[Opening Data to use section]
(* ===== verification/Double.v ===== *)
(** Doubles by their bits: the values that IEEE 754 gives them, the bits of a
    value, and the operations that the program uses, rounded to nearest, ties to
    even, each one separately (no contraction of a product and a sum). *)

From Stdlib Require Import SpecFloat.
From S2P Require Import Prelude.

(** The double with the given bits. *)
Definition double_of (bits : Z) : spec_float :=
  let sign := Z.testbit bits 63 in
  let e := Z.land (Z.shiftr bits 52) 0x7ff in
  let f := Z.land bits (2 ^ 52 - 1) in
  if e =? 0x7ff then (if f =? 0 then S754_infinity sign else S754_nan)
  else if e =? 0 then
    match f with Zpos m => S754_finite sign m (-1074) | _ => S754_zero sign end
  else
    match f + 2 ^ 52 with Zpos m => S754_finite sign m (e - 1075) | _ => S754_zero sign end.

(** The fields of a double: sign, biased exponent, fraction. *)
Definition fields (sign : bool) (e f : Z) : Z := Z.b2z sign * 2 ^ 63 + e mod 2 ^ 11 * 2 ^ 52 + f mod 2 ^ 52.

(** The bits of a double; of NaN, one of its representations. *)
Definition bits_of (x : spec_float) : Z :=
  match x with
  | S754_zero sign => fields sign 0 0
  | S754_infinity sign => fields sign 0x7ff 0
  | S754_nan => fields false 0x7ff (2 ^ 51)
  | S754_finite sign m e => if Zpos m <? 2 ^ 52 then fields sign 0 (Zpos m) else fields sign (e + 1075) (Zpos m)
  end.

Definition isnan (f : spec_float) : bool := match f with S754_nan => true | _ => false end.

Definition fadd : spec_float -> spec_float -> spec_float := SFadd 53 1024.
Definition fsub : spec_float -> spec_float -> spec_float := SFsub 53 1024.
Definition fmul : spec_float -> spec_float -> spec_float := SFmul 53 1024.

(** The conversion of an integer. *)
Definition of_int (z : Z) : spec_float := binary_normalize 53 1024 z 0 false.

Lemma fields_range sign e f : 0 <= fields sign e f < 2 ^ 64.
Proof.
  unfold fields. pose proof (Z.mod_pos_bound e (2 ^ 11) ltac:(lia)). pose proof (Z.mod_pos_bound f (2 ^ 52) ltac:(lia)).
  destruct sign; cbn [Z.b2z]; lia.
Qed.

Lemma bits_of_range x : 0 <= bits_of x < 2 ^ 64.
Proof. destruct x as [sign|sign| |sign m e]; cbn [bits_of]; [..|case_if]; apply fields_range. Qed.

(** The fields of 64 bits. *)
Lemma fields_of bits : 0 <= bits < 2 ^ 64 ->
  bits = fields (Z.testbit bits 63) (Z.land (Z.shiftr bits 52) 0x7ff) (Z.land bits (2 ^ 52 - 1)).
Proof.
  intros Hb. unfold fields. change 0x7ff with (Z.ones 11). change (2 ^ 52 - 1) with (Z.ones 52).
  rewrite !Z.land_ones, Z.shiftr_div_pow2, !Z.mod_mod by lia.
  assert (Z.b2z (Z.testbit bits 63) = bits / 2 ^ 63) as ->.
  { rewrite Z.testbit_spec' by lia. apply Z.mod_small. split; [apply Z.div_pos; lia|]. apply Z.div_lt_upper_bound; lia. }
  assert (bits / 2 ^ 63 = bits / 2 ^ 52 / 2 ^ 11) as -> by (rewrite Z.div_div by lia; f_equal; lia).
  pose proof (Z.div_mod bits (2 ^ 52) ltac:(lia)). pose proof (Z.div_mod (bits / 2 ^ 52) (2 ^ 11) ltac:(lia)). lia.
Qed.

(** The bits determine the double, and it its bits. *)
Lemma bits_of_double_of bits : 0 <= bits < 2 ^ 64 -> isnan (double_of bits) = false -> bits_of (double_of bits) = bits.
Proof.
  intros Hb Hnan. pose proof (fields_of bits Hb) as Hf. unfold double_of in *.
  set (sign := Z.testbit bits 63) in *. set (e := Z.land _ 0x7ff) in *. set (f := Z.land bits _) in *.
  assert (0 <= f < 2 ^ 52) as Hfr.
  { unfold f. change (2 ^ 52 - 1) with (Z.ones 52). rewrite Z.land_ones by lia. by apply Z.mod_pos_bound. }
  assert (0 <= e < 2 ^ 11) as Her.
  { unfold e. change 0x7ff with (Z.ones 11). rewrite Z.land_ones by lia. by apply Z.mod_pos_bound. }
  rewrite Hf. destruct (e =? 0x7ff) eqn:E1; zify_bool.
  - destruct (f =? 0) eqn:E2; [|done]. zify_bool. by rewrite E1, E2.
  - destruct (e =? 0) eqn:E2; zify_bool.
    + destruct f as [|m|m] eqn:E3; [by rewrite E2| |lia]. cbn [bits_of].
      rewrite (proj2 (Z.ltb_lt _ _)) by lia. by rewrite E2.
    + destruct (f + 2 ^ 52) as [|m|m] eqn:E3; [lia| |lia]. cbn [bits_of].
      rewrite (proj2 (Z.ltb_ge _ _)) by lia. replace (e - 1075 + 1075) with e by lia. rewrite <- E3. unfold fields.
      f_equal. rewrite <- (Z.mod_add f 1 (2 ^ 52)) by lia. f_equal; lia.
Qed.

(** One, a half, and the rounding of 2^63 - 1. *)
Example of_int_1 : bits_of (of_int 1) = 0x3ff0000000000000.
Proof. by vm_compute. Qed.
Example half : bits_of (fmul (of_int 500000000) (double_of 0x3e112e0be826d695)) = 0x3fe0000000000000.
Proof. by vm_compute. Qed.
Example of_int_max : bits_of (of_int (2 ^ 63 - 1)) = 0x43e0000000000000.
Proof. by vm_compute. Qed.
[Closing Data to use section]
Instructions to follow:
The data above needs to be retyped in full, exactly as given.

Written answer:
(* ===== verification/Double.v ===== *)
(** Doubles by their bits: the values that IEEE 754 gives them, the bits of a
    value, and the operations that the program uses, rounded to nearest, ties to
    even, each one separately (no contraction of a product and a sum). *)

From Stdlib Require Import SpecFloat.
From S2P Require Import Prelude.

(** The double with the given bits. *)
Definition double_of (bits : Z) : spec_float :=
  let sign := Z.testbit bits 63 in
  let e := Z.land (Z.shiftr bits 52) 0x7ff in
  let f := Z.land bits (2 ^ 52 - 1) in
  if e =? 0x7ff then (if f =? 0 then S754_infinity sign else S754_nan)
  else if e =? 0 then
    match f with Zpos m => S754_finite sign m (-1074) | _ => S754_zero sign end
  else
    match f + 2 ^ 52 with Zpos m => S754_finite sign m (e - 1075) | _ => S754_zero sign end.

(** The fields of a double: sign, biased exponent, fraction. *)
Definition fields (sign : bool) (e f : Z) : Z := Z.b2z sign * 2 ^ 63 + e mod 2 ^ 11 * 2 ^ 52 + f mod 2 ^ 52.

(** The bits of a double; of NaN, one of its representations. *)
Definition bits_of (x : spec_float) : Z :=
  match x with
  | S754_zero sign => fields sign 0 0
  | S754_infinity sign => fields sign 0x7ff 0
  | S754_nan => fields false 0x7ff (2 ^ 51)
  | S754_finite sign m e => if Zpos m <? 2 ^ 52 then fields sign 0 (Zpos m) else fields sign (e + 1075) (Zpos m)
  end.

Definition isnan (f : spec_float) : bool := match f with S754_nan => true | _ => false end.

Definition fadd : spec_float -> spec_float -> spec_float := SFadd 53 1024.
Definition fsub : spec_float -> spec_float -> spec_float := SFsub 53 1024.
Definition fmul : spec_float -> spec_float -> spec_float := SFmul 53 1024.

(** The conversion of an integer. *)
Definition of_int (z : Z) : spec_float := binary_normalize 53 1024 z 0 false.

Lemma fields_range sign e f : 0 <= fields sign e f < 2 ^ 64.
Proof.
  unfold fields. pose proof (Z.mod_pos_bound e (2 ^ 11) ltac:(lia)). pose proof (Z.mod_pos_bound f (2 ^ 52) ltac:(lia)).
  destruct sign; cbn [Z.b2z]; lia.
Qed.

Lemma bits_of_range x : 0 <= bits_of x < 2 ^ 64.
Proof. destruct x as [sign|sign| |sign m e]; cbn [bits_of]; [..|case_if]; apply fields_range. Qed.

(** The fields of 64 bits. *)
Lemma fields_of bits : 0 <= bits < 2 ^ 64 ->
  bits = fields (Z.testbit bits 63) (Z.land (Z.shiftr bits 52) 0x7ff) (Z.land bits (2 ^ 52 - 1)).
Proof.
  intros Hb. unfold fields. change 0x7ff with (Z.ones 11). change (2 ^ 52 - 1) with (Z.ones 52).
  rewrite !Z.land_ones, Z.shiftr_div_pow2, !Z.mod_mod by lia.
  assert (Z.b2z (Z.testbit bits 63) = bits / 2 ^ 63) as ->.
  { rewrite Z.testbit_spec' by lia. apply Z.mod_small. split; [apply Z.div_pos; lia|]. apply Z.div_lt_upper_bound; lia. }
  assert (bits / 2 ^ 63 = bits / 2 ^ 52 / 2 ^ 11) as -> by (rewrite Z.div_div by lia; f_equal; lia).
  pose proof (Z.div_mod bits (2 ^ 52) ltac:(lia)). pose proof (Z.div_mod (bits / 2 ^ 52) (2 ^ 11) ltac:(lia)). lia.
Qed.

(** The bits determine the double, and it its bits. *)
Lemma bits_of_double_of bits : 0 <= bits < 2 ^ 64 -> isnan (double_of bits) = false -> bits_of (double_of bits) = bits.
Proof.
  intros Hb Hnan. pose proof (fields_of bits Hb) as Hf. unfold double_of in *.
  set (sign := Z.testbit bits 63) in *. set (e := Z.land _ 0x7ff) in *. set (f := Z.land bits _) in *.
  assert (0 <= f < 2 ^ 52) as Hfr.
  { unfold f. change (2 ^ 52 - 1) with (Z.ones 52). rewrite Z.land_ones by lia. by apply Z.mod_pos_bound. }
  assert (0 <= e < 2 ^ 11) as Her.
  { unfold e. change 0x7ff with (Z.ones 11). rewrite Z.land_ones by lia. by apply Z.mod_pos_bound. }
  rewrite Hf. destruct (e =? 0x7ff) eqn:E1; zify_bool.
  - destruct (f =? 0) eqn:E2; [|done]. zify_bool. by rewrite E1, E2.
  - destruct (e =? 0) eqn:E2; zify_bool.
    + destruct f as [|m|m] eqn:E3; [by rewrite E2| |lia]. cbn [bits_of].
      rewrite (proj2 (Z.ltb_lt _ _)) by lia. by rewrite E2.
    + destruct (f + 2 ^ 52) as [|m|m] eqn:E3; [lia| |lia]. cbn [bits_of].
      rewrite (proj2 (Z.ltb_ge _ _)) by lia. replace (e - 1075 + 1075) with e by lia. rewrite <- E3. unfold fields.
      f_equal. rewrite <- (Z.mod_add f 1 (2 ^ 52)) by lia. f_equal; lia.
Qed.

(** One, a half, and the rounding of 2^63 - 1. *)
Example of_int_1 : bits_of (of_int 1) = 0x3ff0000000000000.
Proof. by vm_compute. Qed.
Example half : bits_of (fmul (of_int 500000000) (double_of 0x3e112e0be826d695)) = 0x3fe0000000000000.
Proof. by vm_compute. Qed.
Example of_int_max : bits_of (of_int (2 ^ 63 - 1)) = 0x43e0000000000000.
Proof. by vm_compute. Qed.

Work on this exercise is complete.